"""

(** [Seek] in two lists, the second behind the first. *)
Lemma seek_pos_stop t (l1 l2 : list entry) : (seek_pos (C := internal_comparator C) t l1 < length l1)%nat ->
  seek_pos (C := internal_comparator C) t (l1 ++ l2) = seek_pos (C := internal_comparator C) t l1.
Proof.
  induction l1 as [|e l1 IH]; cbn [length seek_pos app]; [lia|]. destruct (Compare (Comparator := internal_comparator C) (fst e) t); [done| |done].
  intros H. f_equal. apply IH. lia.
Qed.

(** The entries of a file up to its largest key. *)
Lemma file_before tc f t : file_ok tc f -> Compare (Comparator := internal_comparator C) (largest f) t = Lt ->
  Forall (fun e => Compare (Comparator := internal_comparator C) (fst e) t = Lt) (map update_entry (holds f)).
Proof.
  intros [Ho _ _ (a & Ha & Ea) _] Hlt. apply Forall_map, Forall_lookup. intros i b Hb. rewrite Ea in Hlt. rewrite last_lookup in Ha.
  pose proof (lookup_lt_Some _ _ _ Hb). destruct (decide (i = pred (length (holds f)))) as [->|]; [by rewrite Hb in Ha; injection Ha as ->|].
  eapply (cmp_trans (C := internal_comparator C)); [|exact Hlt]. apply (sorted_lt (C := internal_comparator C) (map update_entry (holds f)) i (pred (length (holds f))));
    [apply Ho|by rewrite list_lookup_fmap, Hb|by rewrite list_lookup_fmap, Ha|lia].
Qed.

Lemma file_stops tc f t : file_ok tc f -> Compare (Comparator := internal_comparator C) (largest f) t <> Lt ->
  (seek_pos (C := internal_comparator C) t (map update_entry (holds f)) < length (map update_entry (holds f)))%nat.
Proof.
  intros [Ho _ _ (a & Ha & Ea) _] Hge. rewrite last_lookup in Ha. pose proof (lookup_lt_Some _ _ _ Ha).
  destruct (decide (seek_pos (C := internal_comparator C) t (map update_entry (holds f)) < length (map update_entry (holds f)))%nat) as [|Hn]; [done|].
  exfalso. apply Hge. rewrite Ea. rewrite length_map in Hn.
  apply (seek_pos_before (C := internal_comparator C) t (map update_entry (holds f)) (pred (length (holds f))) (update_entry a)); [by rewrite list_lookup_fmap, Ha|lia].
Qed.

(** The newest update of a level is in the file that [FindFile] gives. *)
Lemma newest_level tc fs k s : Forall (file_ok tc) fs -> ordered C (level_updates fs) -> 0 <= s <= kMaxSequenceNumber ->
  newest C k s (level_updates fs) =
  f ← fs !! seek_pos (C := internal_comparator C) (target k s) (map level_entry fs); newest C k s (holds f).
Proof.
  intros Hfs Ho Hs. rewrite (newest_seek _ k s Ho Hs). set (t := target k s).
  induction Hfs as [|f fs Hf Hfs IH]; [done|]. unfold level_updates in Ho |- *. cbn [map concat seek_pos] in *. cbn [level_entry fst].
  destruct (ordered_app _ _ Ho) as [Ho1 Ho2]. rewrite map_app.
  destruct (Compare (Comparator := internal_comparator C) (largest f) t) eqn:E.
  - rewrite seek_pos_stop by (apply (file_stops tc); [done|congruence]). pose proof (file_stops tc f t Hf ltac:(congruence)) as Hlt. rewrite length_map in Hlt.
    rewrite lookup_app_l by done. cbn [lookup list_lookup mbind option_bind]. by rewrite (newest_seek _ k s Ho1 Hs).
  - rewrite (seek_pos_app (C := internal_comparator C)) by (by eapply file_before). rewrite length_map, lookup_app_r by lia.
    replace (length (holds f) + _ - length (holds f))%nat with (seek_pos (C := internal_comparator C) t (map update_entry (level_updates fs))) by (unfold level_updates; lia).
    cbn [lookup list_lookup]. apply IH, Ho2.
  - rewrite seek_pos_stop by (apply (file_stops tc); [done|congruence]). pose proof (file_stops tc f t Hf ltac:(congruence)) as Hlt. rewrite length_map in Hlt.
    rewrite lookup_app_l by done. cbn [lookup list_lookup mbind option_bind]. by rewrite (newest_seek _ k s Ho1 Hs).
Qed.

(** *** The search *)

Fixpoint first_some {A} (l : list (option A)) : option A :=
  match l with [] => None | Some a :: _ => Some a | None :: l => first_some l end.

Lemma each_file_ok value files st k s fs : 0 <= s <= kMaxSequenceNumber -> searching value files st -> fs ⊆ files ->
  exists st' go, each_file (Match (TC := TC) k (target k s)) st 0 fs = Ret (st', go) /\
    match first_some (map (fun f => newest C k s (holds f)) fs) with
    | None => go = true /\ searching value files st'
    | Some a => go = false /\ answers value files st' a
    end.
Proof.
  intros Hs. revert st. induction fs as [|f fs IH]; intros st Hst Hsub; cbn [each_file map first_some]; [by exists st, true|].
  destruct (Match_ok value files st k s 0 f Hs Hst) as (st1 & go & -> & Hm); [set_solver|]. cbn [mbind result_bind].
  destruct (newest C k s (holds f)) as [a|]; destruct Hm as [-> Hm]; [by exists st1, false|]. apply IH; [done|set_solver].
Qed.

"""

** Assignment **
Having read the entries, output all of them verbatim.

** Answer to this problem **
(** [Seek] in two lists, the second behind the first. *)
Lemma seek_pos_stop t (l1 l2 : list entry) : (seek_pos (C := internal_comparator C) t l1 < length l1)%nat ->
  seek_pos (C := internal_comparator C) t (l1 ++ l2) = seek_pos (C := internal_comparator C) t l1.
Proof.
  induction l1 as [|e l1 IH]; cbn [length seek_pos app]; [lia|]. destruct (Compare (Comparator := internal_comparator C) (fst e) t); [done| |done].
  intros H. f_equal. apply IH. lia.
Qed.

(** The entries of a file up to its largest key. *)
Lemma file_before tc f t : file_ok tc f -> Compare (Comparator := internal_comparator C) (largest f) t = Lt ->
  Forall (fun e => Compare (Comparator := internal_comparator C) (fst e) t = Lt) (map update_entry (holds f)).
Proof.
  intros [Ho _ _ (a & Ha & Ea) _] Hlt. apply Forall_map, Forall_lookup. intros i b Hb. rewrite Ea in Hlt. rewrite last_lookup in Ha.
  pose proof (lookup_lt_Some _ _ _ Hb). destruct (decide (i = pred (length (holds f)))) as [->|]; [by rewrite Hb in Ha; injection Ha as ->|].
  eapply (cmp_trans (C := internal_comparator C)); [|exact Hlt]. apply (sorted_lt (C := internal_comparator C) (map update_entry (holds f)) i (pred (length (holds f))));
    [apply Ho|by rewrite list_lookup_fmap, Hb|by rewrite list_lookup_fmap, Ha|lia].
Qed.

Lemma file_stops tc f t : file_ok tc f -> Compare (Comparator := internal_comparator C) (largest f) t <> Lt ->
  (seek_pos (C := internal_comparator C) t (map update_entry (holds f)) < length (map update_entry (holds f)))%nat.
Proof.
  intros [Ho _ _ (a & Ha & Ea) _] Hge. rewrite last_lookup in Ha. pose proof (lookup_lt_Some _ _ _ Ha).
  destruct (decide (seek_pos (C := internal_comparator C) t (map update_entry (holds f)) < length (map update_entry (holds f)))%nat) as [|Hn]; [done|].
  exfalso. apply Hge. rewrite Ea. rewrite length_map in Hn.
  apply (seek_pos_before (C := internal_comparator C) t (map update_entry (holds f)) (pred (length (holds f))) (update_entry a)); [by rewrite list_lookup_fmap, Ha|lia].
Qed.

(** The newest update of a level is in the file that [FindFile] gives. *)
Lemma newest_level tc fs k s : Forall (file_ok tc) fs -> ordered C (level_updates fs) -> 0 <= s <= kMaxSequenceNumber ->
  newest C k s (level_updates fs) =
  f ← fs !! seek_pos (C := internal_comparator C) (target k s) (map level_entry fs); newest C k s (holds f).
Proof.
  intros Hfs Ho Hs. rewrite (newest_seek _ k s Ho Hs). set (t := target k s).
  induction Hfs as [|f fs Hf Hfs IH]; [done|]. unfold level_updates in Ho |- *. cbn [map concat seek_pos] in *. cbn [level_entry fst].
  destruct (ordered_app _ _ Ho) as [Ho1 Ho2]. rewrite map_app.
  destruct (Compare (Comparator := internal_comparator C) (largest f) t) eqn:E.
  - rewrite seek_pos_stop by (apply (file_stops tc); [done|congruence]). pose proof (file_stops tc f t Hf ltac:(congruence)) as Hlt. rewrite length_map in Hlt.
    rewrite lookup_app_l by done. cbn [lookup list_lookup mbind option_bind]. by rewrite (newest_seek _ k s Ho1 Hs).
  - rewrite (seek_pos_app (C := internal_comparator C)) by (by eapply file_before). rewrite length_map, lookup_app_r by lia.
    replace (length (holds f) + _ - length (holds f))%nat with (seek_pos (C := internal_comparator C) t (map update_entry (level_updates fs))) by (unfold level_updates; lia).
    cbn [lookup list_lookup]. apply IH, Ho2.
  - rewrite seek_pos_stop by (apply (file_stops tc); [done|congruence]). pose proof (file_stops tc f t Hf ltac:(congruence)) as Hlt. rewrite length_map in Hlt.
    rewrite lookup_app_l by done. cbn [lookup list_lookup mbind option_bind]. by rewrite (newest_seek _ k s Ho1 Hs).
Qed.

(** *** The search *)

Fixpoint first_some {A} (l : list (option A)) : option A :=
  match l with [] => None | Some a :: _ => Some a | None :: l => first_some l end.

Lemma each_file_ok value files st k s fs : 0 <= s <= kMaxSequenceNumber -> searching value files st -> fs ⊆ files ->
  exists st' go, each_file (Match (TC := TC) k (target k s)) st 0 fs = Ret (st', go) /\
    match first_some (map (fun f => newest C k s (holds f)) fs) with
    | None => go = true /\ searching value files st'
    | Some a => go = false /\ answers value files st' a
    end.
Proof.
  intros Hs. revert st. induction fs as [|f fs IH]; intros st Hst Hsub; cbn [each_file map first_some]; [by exists st, true|].
  destruct (Match_ok value files st k s 0 f Hs Hst) as (st1 & go & -> & Hm); [set_solver|]. cbn [mbind result_bind].
  destruct (newest C k s (holds f)) as [a|]; destruct Hm as [-> Hm]; [by exists st1, false|]. apply IH; [done|set_solver].
Qed.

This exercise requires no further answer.